To rust up the armour, I started by applying some Vallejo natural steel acrylic paint with the end of one of the skewers I use to hold pieces while painting. By carefully dotting on the chipping you can also build up a really nice texture which will help sell the rust effect with the oils. For placement of the chips, I used the swirly patterns of the pre-weathering as a guide, aiming for where the swirls meet hard edges which could be knocked or scraped.Learning from my experience with the oil paints, I’m starting with the Cadmium Orange oil paint. I thinned it right down with mineral spirits and used a fine brush to dot it on where the chipping indicated. The orange is pretty strong, but we know it’s going to build up the effect and add wonderful variety to the rust. Here the burnt umber is still wet. Once the cadmium orange was dry I started adding in small amounts of very thin burnt umber to enhance the effect. It tones down the cadmium orange nicely, and adds body to the rust. I was careful to let it drip down nicely with gravity to add to the effect. The thrusters also needed some weathering. I used just the burnt umber and spread it from the edge in streaks with the end of a skewer. Moving onto the legs we can see they’re getting a lot more rust treatment. To build up the effect I make sure an area is damp with mineral spirits and then add tiny drops of thinned paint which spread out in a “wet-in-wet” organic way. I’ll have to stain up some of the flat areas where the rust would flow down with gravity….…but the first step is to just build up the rust texture. To allow me to hold the piece and not disturb the paint, I’m doing the bottom of the torso section first, and then when that’s nice and dry I’ll do the top. Same with the arms – I’m doing them in sections so as to let the paint dry and not be disturbed as I handle the pieces. The inside of the legs are much less heavily rusted than the outer sections, but still they’ll need some staining once the body of rust is in place.The torso is progressing well, but the top section only has the cadmium orange in place and will need the burnt umber once the skirt section is dry.
The oil paint rust effect is developing nicely. Here’s what I’m learning:
- Use thick acrylic paint to not just chip but to build up texture
- Keep the oil paint thin and build up layers
- Start with the brightest colour – in this case Cadmium Orange
- Once the bright colour is thoroughly dry, add the darker colours carefully. I’m using Burnt Umber.
- Dampen an area with mineral spirits to allow the thin paint to flow out organically
- Don’t be afraid to wipe of a section and try again. Keep the oil paint “live” by not top-coating until complete
Don’t forget to have fun!
I completed the Graze and took some more photos while in development.
I added some darker oil paint to the centres of some of the rusted sections to add some variation. You can see that clearly on the skirt section. Here the pieces are getting a final flat coat before assembly.

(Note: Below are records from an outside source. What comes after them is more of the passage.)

(* ===== verification/QrtrMhi.v ===== *)
(** * The transport over the modem bus (net/qrtr/mhi.c)

    A packet of the router is one transfer of the bus.  The transfer ends long after the call,
    so that the packet is an object with two references, one of the sender and one of the
    transfer, and its buffer and the socket of the buffer live as long as it does.

    The bus itself is the environment: it holds the buffers that were queued, in order, and
    gives each of them back with a callback. *)
From S2P Require Import Prelude CMem QrtrNs QrtrRouter QrtrPacket QrtrEndpoint.
Open Scope c_scope.

Definition ERESTARTSYS : Z := 512.

(** A buffer, with its socket, and struct qrtr_mhi_pkt. *)
Record mhi_skb := MhiSkb { ms_sk : option Z; ms_data : list Z }.
Record qrtr_mhi_pkt := MhiPkt { mp_skb : Z; mp_refcount : Z; mp_done : bool }.

(** struct qrtr_mhi_dev: the node of its endpoint and the packets on their way. *)
Record qrtr_mhi_dev := MhiDev { md_ep : Z; md_ul_pkts : list Z; md_in_reset : Z }.

(** The device, the packets and buffers that were not freed, the references that the transport
    holds on sockets, the buffers the bus holds, and the router. *)
Record mhi (R : Type) := Mhi {
  mh_dev : option qrtr_mhi_dev;
  mh_pkts : gmap Z qrtr_mhi_pkt;
  mh_skbs : gmap Z mhi_skb;
  mh_socks : gmap Z Z;
  mh_bus : list Z;
  mh_next : Z;
  mh_router : R;
}.
Arguments Mhi {R}.
Arguments mh_dev {R}.
Arguments mh_pkts {R}.
Arguments mh_skbs {R}.
Arguments mh_socks {R}.
Arguments mh_bus {R}.
Arguments mh_next {R}.
Arguments mh_router {R}.

Section mhi.
Context {R : Type} `{Endpoint R}.
Abbreviation M := (ST (mhi R)).
Implicit Types (s : mhi R).

Definition set_dev (d : option qrtr_mhi_dev) s : mhi R :=
  Mhi d (mh_pkts s) (mh_skbs s) (mh_socks s) (mh_bus s) (mh_next s) (mh_router s).
Definition set_pkts (m : gmap Z qrtr_mhi_pkt) s : mhi R :=
  Mhi (mh_dev s) m (mh_skbs s) (mh_socks s) (mh_bus s) (mh_next s) (mh_router s).
Definition set_skbs (m : gmap Z mhi_skb) s : mhi R :=
  Mhi (mh_dev s) (mh_pkts s) m (mh_socks s) (mh_bus s) (mh_next s) (mh_router s).
Definition set_mhi_socks (m : gmap Z Z) s : mhi R :=
  Mhi (mh_dev s) (mh_pkts s) (mh_skbs s) m (mh_bus s) (mh_next s) (mh_router s).
Definition set_bus (l : list Z) s : mhi R :=
  Mhi (mh_dev s) (mh_pkts s) (mh_skbs s) (mh_socks s) l (mh_next s) (mh_router s).
Definition set_mhi_next (n : Z) s : mhi R :=
  Mhi (mh_dev s) (mh_pkts s) (mh_skbs s) (mh_socks s) (mh_bus s) n (mh_router s).

Definition on_mhi_router {A} (c : ST R A) : M A :=
  fun s => match c (mh_router s) with
           | Ok (a, r) => Ok (a, Mhi (mh_dev s) (mh_pkts s) (mh_skbs s) (mh_socks s) (mh_bus s) (mh_next s) r)
           | Fault => Fault
           | Loop => Loop
           end.

(** ** Objects *)
Definition mhi_dev_of : M qrtr_mhi_dev := fun s => match mh_dev s with Some d => Ok (d, s) | None => Fault end.
Definition mhi_pkt_of (p : Z) : M qrtr_mhi_pkt := fun s => match mh_pkts s !! p with Some k => Ok (k, s) | None => Fault end.
Definition upd_pkt (p : Z) (f : qrtr_mhi_pkt -> qrtr_mhi_pkt) : M unit :=
  let! k := mhi_pkt_of p in st_upd (fun s => set_pkts (<[p := f k]> (mh_pkts s)) s).
Definition mhi_skb_of (b : Z) : M mhi_skb := fun s => match mh_skbs s !! b with Some k => Ok (k, s) | None => Fault end.
Definition free_skb (b : Z) : M unit := mhi_skb_of b ;;; st_upd (fun s => set_skbs (delete b (mh_skbs s)) s).
Definition free_pkt (p : Z) : M unit := mhi_pkt_of p ;;; st_upd (fun s => set_pkts (delete p (mh_pkts s)) s).

(** The references the transport has on a socket; giving one back that it does not have is a fault. *)
Definition held (s : mhi R) (sk : Z) : Z := default 0 (mh_socks s !! sk).
Definition mhi_sock_hold (sk : Z) : M unit := st_upd (fun s => set_mhi_socks (<[sk := held s sk + 1]> (mh_socks s)) s).
Definition mhi_sock_put (sk : Z) : M unit :=
  fun s => if 0 <? held s sk then Ok (tt, set_mhi_socks (<[sk := held s sk - 1]> (mh_socks s)) s) else Fault.

Definition with_done (k : qrtr_mhi_pkt) : qrtr_mhi_pkt := MhiPkt (mp_skb k) (mp_refcount k) true.
Definition with_refcount (n : Z) (k : qrtr_mhi_pkt) : qrtr_mhi_pkt := MhiPkt (mp_skb k) n (mp_done k).
Definition with_pkts (l : list Z) (d : qrtr_mhi_dev) : qrtr_mhi_dev := MhiDev (md_ep d) l (md_in_reset d).
Definition upd_dev (f : qrtr_mhi_dev -> qrtr_mhi_dev) : M unit :=
  let! d := mhi_dev_of in st_upd (set_dev (Some (f d))).

(** ** Packets *)
Definition qrtr_mhi_pkt_release (p : Z) : M unit :=
  let! pkt := mhi_pkt_of p in
  let! skb := mhi_skb_of (mp_skb pkt) in
  free_skb (mp_skb pkt) ;;;
  (match ms_sk skb with Some sk => mhi_sock_put sk | None => st_ret tt end) ;;;
  free_pkt p.

Definition pkt_put (p : Z) : M unit :=
  let! pkt := mhi_pkt_of p in
  if mp_refcount pkt =? 1 then qrtr_mhi_pkt_release p else upd_pkt p (with_refcount (mp_refcount pkt - 1)).

(** ** Callbacks of the bus *)

(** Data from the other side; [status] is the one of the transfer. *)
Definition qcom_mhi_qrtr_dl_callback (status : Z) (data : list Z) : M unit :=
  let! d := st_get mh_dev in
  match d with
  | None => st_ret tt
  | Some d =>
    if negb (status =? 0) then st_ret tt else
    let! _ := on_mhi_router (endpoint_post (md_ep d) data) in st_ret tt
  end.

(** A transfer has ended: that of the first packet, as the bus keeps the order. *)
Definition qcom_mhi_qrtr_ul_callback : M unit :=
  let! d := st_get mh_dev in
  match d with
  | None => st_ret tt
  | Some d =>
    match md_ul_pkts d with
    | [] => st_ret tt
    | p :: l => upd_dev (with_pkts l) ;;; upd_pkt p with_done ;;; pkt_put p
    end
  end.

Fixpoint complete_pkts (l : list Z) : M unit :=
  match l with
  | [] => st_ret tt
  | p :: l => upd_pkt p with_done ;;; complete_pkts l
  end.

(** [fatal] says that the callback is for [MHI_CB_FATAL_ERROR]. *)
Definition qcom_mhi_qrtr_status_callback (fatal : bool) : M unit :=
  if negb fatal then st_ret tt else
  upd_dev (fun d => MhiDev (md_ep d) (md_ul_pkts d) (md_in_reset d + 1)) ;;;
  let! d := mhi_dev_of in complete_pkts (md_ul_pkts d).

(** ** Sending *)

(** [mhi_queue_transfer]: the result, and the buffer belongs to the bus when it is 0. *)
Definition mhi_queue_transfer (rc b : Z) : M Z :=
  (if rc =? 0 then st_upd (fun s => set_bus (mh_bus s ++ [b]) s) else st_ret tt) ;;; st_ret rc.

(** Up to the end of the lock: an error, or the packet.  The results of [skb_linearize], of the
    allocation and of the bus are arguments. *)
Definition send_queue (linear : Z) (mem : bool) (queue b : Z) : M (Z + Z) :=
  if negb (linear =? 0) then free_skb b ;;; st_ret (inl linear) else
  if negb mem then free_skb b ;;; st_ret (inl (- ENOMEM)) else
  let! p := st_get mh_next in
  st_upd (fun s => set_mhi_next (p + 1) (set_pkts (<[p := MhiPkt b 2 false]> (mh_pkts s)) s)) ;;;
  upd_dev (fun d => with_pkts (md_ul_pkts d ++ [p]) d) ;;;
  let! rc := mhi_queue_transfer queue b in
  if negb (rc =? 0) then
    upd_dev (fun d => with_pkts (filter (.≠ p) (md_ul_pkts d)) d) ;;; free_skb b ;;; free_pkt p ;;; st_ret (inl rc)
  else st_ret (inr p).

Definition send_hold (p : Z) : M unit :=
  let! pkt := mhi_pkt_of p in
  let! skb := mhi_skb_of (mp_skb pkt) in
  match ms_sk skb with Some sk => mhi_sock_hold sk | None => st_ret tt end.

(** After the wait with the result [rc]. *)
Definition send_finish (p rc : Z) : M Z :=
  let! d := mhi_dev_of in
  let rc := if negb (md_in_reset d =? 0) then - ECONNRESET else if rc =? 0 then - ETIMEDOUT else if rc >? 0 then 0 else rc in
  pkt_put p ;;; st_ret rc.

(** The whole call: [other] is what the rest of the system does between the lock and the
    reference on the socket, [wait] what it does during the wait, with its result. *)
Definition qcom_mhi_qrtr_send (linear : Z) (mem : bool) (queue : Z) (other : M unit) (wait : Z -> M Z) (b : Z) : M Z :=
  let! r := send_queue linear mem queue b in
  match r with
  | inl rc => st_ret rc
  | inr p => other ;;; send_hold p ;;; let! rc := wait p in send_finish p rc
  end.

(** ** Set up *)
Definition qcom_mhi_qrtr_probe (mem : bool) (net_id : option Z) : M Z :=
  if negb mem then st_ret (- ENOMEM) else
  let! r := on_mhi_router (endpoint_register (default QRTR_EP_NET_ID_AUTO net_id)) in
  match r with
  | inl rc => st_ret rc
  | inr a => st_upd (set_dev (Some (MhiDev a [] 0))) ;;; st_ret 0
  end.

Definition qcom_mhi_qrtr_remove : M unit :=
  let! d := mhi_dev_of in
  on_mhi_router (endpoint_unregister (md_ep d)) ;;; st_upd (set_dev None).
End mhi.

I do need to get set up again for taking proper finished photographs of the models. Once that is done, I’ll get nice photos taken of my recent kits.
3 thoughts on “1/100 Graze part 4”
Beast, looks like it’s going to be a beaut!!
Think it looks awesome will love to do something like this to my rezinglaize julia when it comes. Are oil paints/washes safe to use on gunpla? I heard that the white/mineral spirits eat through that plastic.
Oil paints are “reasonably” safe. Mineral spirits can make plastic brittle and I have had the odd issue with that, but on the whole the benefits outweigh the drawbacks.